• **Activity**
Could you set down exactly the lines in the records below between the line holding "(forall l, l ∈ lines this' -> attrs" and the line holding "whatever was drawn", inclusive?

• **Stored items**
┄┄┄┄┄┄

(** X4.  A flow circle of an edge one of whose endpoints has no
    projected [x] (the fallback [[0, 0]] of a node id that is missing
    from the snapshot or of a location that does not project, or a
    projected [x] of 0) is not placed by [update], whatever the
    simulation time: a circle whose order id no circle of the map
    carried is new and has no position, and, the order ids of the
    snapshot being pairwise distinct, a circle whose order id was on
    the map has the position that the first circle with this order id
    had. *)
Theorem dangling_particle_not_placed (state : Snapshot.t) (this : t)
    (c : Elem Particle.t FlowAttrs.t) :
  let this' := after (update projection state) this in
  c ∈ flows this' ->
  fst (getNodeProjection projection (Edge.from (Particle.edge (datum c))) this') == 0 \/
  fst (getNodeProjection projection (Edge.to (Particle.edge (datum c))) this') == 0 ->
  (Particle.key (datum c) ∉ groupKeys Particle.key (flows this) -> attrs c = None) /\
  (NoDup (Particle.key <$> deliveryParticles (edgesOf state)) ->
   forall j c0,
     firstIndex Particle.key (Particle.key (datum c)) (flows this) = Some j ->
     flows this !! j = Some c0 ->
     attrs c = attrs c0).
Proof.
  cbn zeta. intros Hin Hzero.
  destruct (update_after projection state this) as (Hn & _ & Ht & _ & Hf & _).
  cbn zeta in Hf. rewrite Hf in Hin. cbn [flows edgesRendered set_flows] in Hin.
  set (e := set_lines (renderedLines projection (store state this)) (store state this)) in *.
  assert (Hkeep : forall a, placeFlow projection e (datum c) a = a).
  { intros a.
    rewrite (placeFlow_state projection e (after (update projection state) this))
      by (now rewrite ?Hn, ?Ht).
    unfold placeFlow.
    destruct Hzero as [Hz | Hz].
    - assert (E : JS.truthy (fst (getNodeProjection projection
                                    (Edge.from (Particle.edge (datum c)))
                                    (after (update projection state) this))) = false).
      { apply truthy_false. exact Hz. }
      now rewrite E.
    - assert (E : JS.truthy (fst (getNodeProjection projection
                                    (Edge.to (Particle.edge (datum c)))
                                    (after (update projection state) this))) = false).
      { apply truthy_false. exact Hz. }
      rewrite E. now rewrite orb_true_r. }
  unfold renderedFlows in Hin.
  change (flows e) with (flows this) in Hin.
  change (edges e) with (edgesOf state) in Hin.
  split.
  - intros Hnew.
    apply (reconcile_origin Particle.key) in Hin
      as [(i & _ & E) | [(i & c0 & _ & Hc0 & Hk & E) | (Hr & _)]].
    + rewrite E. apply Hkeep.
    + exfalso. apply Hnew. rewrite <- Hk. unfold groupKeys.
      apply list_elem_of_fmap. eauto.
    + discriminate.
  - intros Hnd j c0 Hj Hc0.
    apply (reconcile_bound Particle.key) in Hin as (i & _ & Hb); [| exact Hnd].
    rewrite Hj in Hb. destruct Hb as (c1 & Hc1 & E).
    assert (c1 = c0) by congruence. subst c1. rewrite E. apply Hkeep.
Qed.

(** X5.  [renderEdges] never throws, and after every [update], also one
    that throws while rendering the nodes, the lines carry the edges of
    the snapshot, one line per edge (edges with the same key included),
    each with the attributes computed from its edge and the stored
    nodes.  An endpoint whose node id no node of the snapshot carries
    is drawn at the origin: the edge is drawn, not dropped. *)
Theorem lines_follow_snapshot (state : Snapshot.t) (this : t) :
  let this' := after (update projection state) this in
  throws (renderEdges projection) this = false /\
  datum <$> lines this' ≡ₚ edgesOf state /\
  (forall l, l ∈ lines this' -> attrs l = lineStyle projection this' (datum l)) /\
  (forall l, l ∈ lines this' ->
     (forall n, n ∈ nodesOf state -> Node.id n <> Edge.from (datum l)) ->
     LineAttrs.x1 (attrs l) = 0 /\ LineAttrs.y1 (attrs l) = 0) /\
  (forall l, l ∈ lines this' ->
     (forall n, n ∈ nodesOf state -> Node.id n <> Edge.to (datum l)) ->
     LineAttrs.x2 (attrs l) = 0 /\ LineAttrs.y2 (attrs l) = 0).
Proof.
  cbn zeta. destruct (update_after projection state this) as (Hn & _ & _ & Hl & _).
  cbn zeta in Hl.
  set (this' := after (update projection state) this) in *.
  assert (Hs : forall l, l ∈ lines this' -> attrs l = lineStyle projection this' (datum l)).
  { intros l Hin. rewrite Hl in Hin. apply reconcile_styled in Hin as (i & a & ->).
    apply lineStyle_nodes. now rewrite Hn. }
  split; [reflexivity |]. split; [rewrite Hl; apply (reconcile_data edgeKey) |].
  split; [exact Hs |]. split; intros l Hin Hmiss; rewrite (Hs l Hin); cbn.
  - rewrite getNodeProjection_missing; [now split | now rewrite Hn].
  - rewrite getNodeProjection_missing; [now split | now rewrite Hn].
Qed.

(** X6.  After an [update] that returns, the node groups and the labels
    carry the nodes of the snapshot, one group and one label per node,
    whatever was drawn before.  Every group is translated to the
    projection of its node, and its circle has the radius and the fill
    of that node in this snapshot and the highlight of the selection;
    every label is at the same point and shows the label text of its
    node. *)
Theorem nodes_follow_snapshot (state : Snapshot.t) (this : t) :
  throws (update projection state) this = false ->
  let this' := after (update projection state) this in
  datum <$> groups this' ≡ₚ nodesOf state /\
  datum <$> labels this' ≡ₚ nodesOf state /\
  (forall g, g ∈ groups this' ->
     exists p,
       projection (lonlat (datum g)) = Some p /\
       GroupAttrs.transform (attrs g) = Some p /\
       GroupAttrs.circle (attrs g)
       = Some {| CircleAttrs.r := nodeRadius (nodesOf state) (datum g);
                 CircleAttrs.fill := nodeFill (datum g);
                 CircleAttrs.stroke := if isSelected this (datum g) then "#fff" else "none";
                 CircleAttrs.stroke_width := if isSelected this (datum g) then 3 else 0 |}) /\
  (forall l, l ∈ labels this' ->
     exists p,
       projection (lonlat (datum l)) = Some p /\
       attrs l = {| LabelAttrs.x := Some (fst p);
                    LabelAttrs.y := Some (snd p);
                    LabelAttrs.text := Some (labelText (datum l)) |}).
Proof.
  intros Hok. cbn zeta.
  destruct (update_after projection state this) as (_ & _ & _ & _ & _ & _ & _ & Hc).
  cbn zeta in Hc.
  destruct (firstUnprojectable projection 0 (nodesOf state)) as [f |] eqn:Ef.
  { destruct Hc as [Ht _]. congruence. }
  destruct Hc as (_ & Hg & Hb & _).
  set (this' := after (update projection state) this) in *.
  assert (Pg : datum <$> groups this' ≡ₚ nodesOf state).
  { rewrite Hg. apply (reconcile_data nodeKey). }
  assert (Pl : datum <$> labels this' ≡ₚ nodesOf state).
  { rewrite Hb. apply (reconcile_data nodeKey). }
  split; [exact Pg |]. split; [exact Pl |]. split.
  - intros g Hin.
    assert (Hd : datum g ∈ nodesOf state).
    { rewrite <- Pg. apply list_elem_of_fmap. eauto. }
    destruct (projects_all _ _ _ Ef Hd) as [p Hp]. exists p. split; [exact Hp |].
    rewrite Hg in Hin. apply reconcile_styled in Hin as (i & a & ->).
    cbn. now rewrite Hp.
  - intros l Hin.
    assert (Hd : datum l ∈ nodesOf state).
    { rewrite <- Pl. apply list_elem_of_fmap. eauto. }
    destruct (projects_all _ _ _ Ef Hd) as [p Hp]. exists p. split; [exact Hp |].
    rewrite Hb in Hin. apply reconcile_styled in Hin as (i & a & ->).
    unfold labelStyle. now rewrite Hp.
Qed.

┄┄┄┄┄┄

• **Answer box**
  (forall l, l ∈ lines this' -> attrs l = lineStyle projection this' (datum l)) /\
  (forall l, l ∈ lines this' ->
     (forall n, n ∈ nodesOf state -> Node.id n <> Edge.from (datum l)) ->
     LineAttrs.x1 (attrs l) = 0 /\ LineAttrs.y1 (attrs l) = 0) /\
  (forall l, l ∈ lines this' ->
     (forall n, n ∈ nodesOf state -> Node.id n <> Edge.to (datum l)) ->
     LineAttrs.x2 (attrs l) = 0 /\ LineAttrs.y2 (attrs l) = 0).
Proof.
  cbn zeta. destruct (update_after projection state this) as (Hn & _ & _ & Hl & _).
  cbn zeta in Hl.
  set (this' := after (update projection state) this) in *.
  assert (Hs : forall l, l ∈ lines this' -> attrs l = lineStyle projection this' (datum l)).
  { intros l Hin. rewrite Hl in Hin. apply reconcile_styled in Hin as (i & a & ->).
    apply lineStyle_nodes. now rewrite Hn. }
  split; [reflexivity |]. split; [rewrite Hl; apply (reconcile_data edgeKey) |].
  split; [exact Hs |]. split; intros l Hin Hmiss; rewrite (Hs l Hin); cbn.
  - rewrite getNodeProjection_missing; [now split | now rewrite Hn].
  - rewrite getNodeProjection_missing; [now split | now rewrite Hn].
Qed.

(** X6.  After an [update] that returns, the node groups and the labels
    carry the nodes of the snapshot, one group and one label per node,
    whatever was drawn before.  Every group is translated to the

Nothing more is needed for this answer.